Cuando los jóvenes retoños ya llenaban el fondo angosto de los surcos había que regarlos; y cuando la cebada estaba tan densa que cubría el campo como «una estera en el fondo de una barca», había que regar de nuevo. Una tercera vez había que volver a regar el «grano real». Si el agricultor notaba que las plantas así humedecidas empezaban a enrojecer, ello significaba que la cosecha se veía amenazada por la terrible enfermedad llamada samana. Si la cebada seguía creciendo, había que regarla por cuarta vez: se conseguiría entonces un rendimiento suplementario de un diez por ciento.

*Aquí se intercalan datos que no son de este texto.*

Lemma be_combine_u32 z : in_u32 z → be_combine (to_be_bytes_u32 z) = z.
Proof.
  unfold in_u32, u32_max, to_be_bytes_u32. intros. rewrite be_combine_bytes.
  apply Z.mod_small. change (256 ^ Z.of_nat 4) with 4294967296. lia.
Qed.

Lemma be_combine_in_u64 l : length l = 8%nat → in_u64 (be_combine l).
Proof.
  intros Hl. pose proof (be_combine_range l) as Hr. unfold zlen in Hr. rewrite Hl in Hr.
  change (256 ^ Z.of_nat 8) with 18446744073709551616 in Hr. unfold in_u64, u64_max. lia.
Qed.

Lemma be_combine_in_u32 l : length l = 4%nat → in_u32 (be_combine l).
Proof.
  intros Hl. pose proof (be_combine_range l) as Hr. unfold zlen in Hr. rewrite Hl in Hr.
  change (256 ^ Z.of_nat 4) with 4294967296 in Hr. unfold in_u32, u32_max. lia.
Qed.

(** ** Lemmas: strings *)

Lemma bytes_str_bytes s : bytes_str (str_bytes s) = s.
Proof. apply String.string_of_list_byte_of_string. Qed.

Lemma str_bytes_str l : str_bytes (bytes_str l) = l.
Proof. apply String.list_byte_of_string_of_list_byte. Qed.

#[export] Instance str_bytes_inj : Inj (=) (=) str_bytes.
Proof. intros s1 s2 H. by rewrite <- (bytes_str_bytes s1), H, bytes_str_bytes. Qed.

Lemma str_bytes_cons a s : str_bytes (String a s) = Ascii.byte_of_ascii a :: str_bytes s.
Proof. done. Qed.

Lemma str_bytes_app s1 s2 : str_bytes (s1 +:+ s2) = str_bytes s1 ++ str_bytes s2.
Proof.
  induction s1 as [|a s1 IH]; [done|].
  change (String a s1 +:+ s2) with (String a (s1 +:+ s2)).
  by rewrite !str_bytes_cons, IH.
Qed.

Lemma str_bytes_length s : length (str_bytes s) = String.length s.
Proof. induction s as [|a s IH]; [done|]. rewrite str_bytes_cons. simpl. by rewrite IH. Qed.

Lemma from_utf8_Some l s : from_utf8 l = Some s ↔ utf8_valid l = true ∧ l = str_bytes s.
Proof.
  unfold from_utf8. split.
  - intros H. case_match; [|done]. injection H as <-. by rewrite str_bytes_str.
  - intros [Hv ->]. by rewrite Hv, bytes_str_bytes.
Qed.

Lemma from_utf8_str s : utf8_valid (str_bytes s) = true → from_utf8 (str_bytes s) = Some s.
Proof. intros. by apply from_utf8_Some. Qed.

(** ASCII text is valid UTF-8. *)
Lemma utf8_decode_ascii l :
  Forall (λ b, byte_to_Z b < 128) l → utf8_decode l = Some (byte_to_Z <$> l).
Proof.
  induction 1 as [|b l Hb _ IH]; [done|]. cbn [utf8_decode].
  destruct (Z.ltb_spec (byte_to_Z b) 128); [|lia]. by rewrite IH.
Qed.

Lemma utf8_decode_app l1 l2 c1 :
  utf8_decode l1 = Some c1 → utf8_decode (l1 ++ l2) = (λ c2, c1 ++ c2) <$> utf8_decode l2.
Proof.
  assert (∀ n l1 c1, (length l1 ≤ n)%nat → utf8_decode l1 = Some c1 →
    utf8_decode (l1 ++ l2) = (λ c2, c1 ++ c2) <$> utf8_decode l2) as Hn; [|by apply (Hn (length l1))].
  clear l1 c1. induction n as [|n IH]; intros [|b0 l1] c1 Hlen;
    [intros [= <-]; simpl; by destruct (utf8_decode l2)|simpl in Hlen; lia|
     intros [= <-]; simpl; by destruct (utf8_decode l2)|].
  assert (∀ z l c, (length l ≤ n)%nat → cons z <$> utf8_decode l = Some c →
    cons z <$> utf8_decode (l ++ l2) = (λ c2, c ++ c2) <$> utf8_decode l2) as Hstep.
  { intros z l c Hl Hc. destruct (utf8_decode l) as [cl|] eqn:Hd; [|done]. injection Hc as <-.
    rewrite (IH l cl Hl Hd). by destruct (utf8_decode l2). }
  simpl in Hlen. cbn [app utf8_decode]. destruct (byte_to_Z b0 <? 128); [apply Hstep; lia|].
  destruct (byte_to_Z b0 <? 194); [done|]. destruct l1 as [|b1 l1]; [done|]. simpl in Hlen. cbn [app].
  destruct (byte_to_Z b0 <? 224); [destruct (cont _ _ _); [apply Hstep; lia|done]|].
  destruct l1 as [|b2 l1]; [done|]. simpl in Hlen. cbn [app].
  destruct (byte_to_Z b0 <? 240); [destruct (cont _ _ b1 && _); [apply Hstep; lia|done]|].
  destruct l1 as [|b3 l1]; [done|]. simpl in Hlen. cbn [app]. destruct (_ && _); [apply Hstep; lia|done].
Qed.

Una vez llegado el tiempo de la cosecha, el agricultor no debía esperar a que la cebada se doblase bajo su propio peso, sino que debía segar «en el día de su fuerza», o sea, justo en el momento preciso. Los hombres trabajaban entre las espigas maduras por equipos de tres: un segador, un agavillador, y un tercer hombre, cuyas funciones no quedan bien definidas.
Inmediatamente después de la siega se procedía a la trilla, la cual se efectuaba por medio de una rastra movida durante cinco días en uno u otro sentido sobre los tallos amontonados. A continuación se «abría» la cebada por medio de un instrumento especial tirado por bueyes. Pero, como quiera que el grano se había ensuciado en su contacto con el suelo, después de rezar una plegaria apropiada al caso, se ahechaba con horcas, se esparcía por un cañizo, y de este modo quedaba libre de tierra y polvo.
Éstas son, concluye diciendo nuestro autor, las recomendaciones no del agricultor, sino del mismísimo dios Ninurta, el cual era, al mismo tiempo, hijo y el «verdadero labrador» del gran dios sumerio Enlil.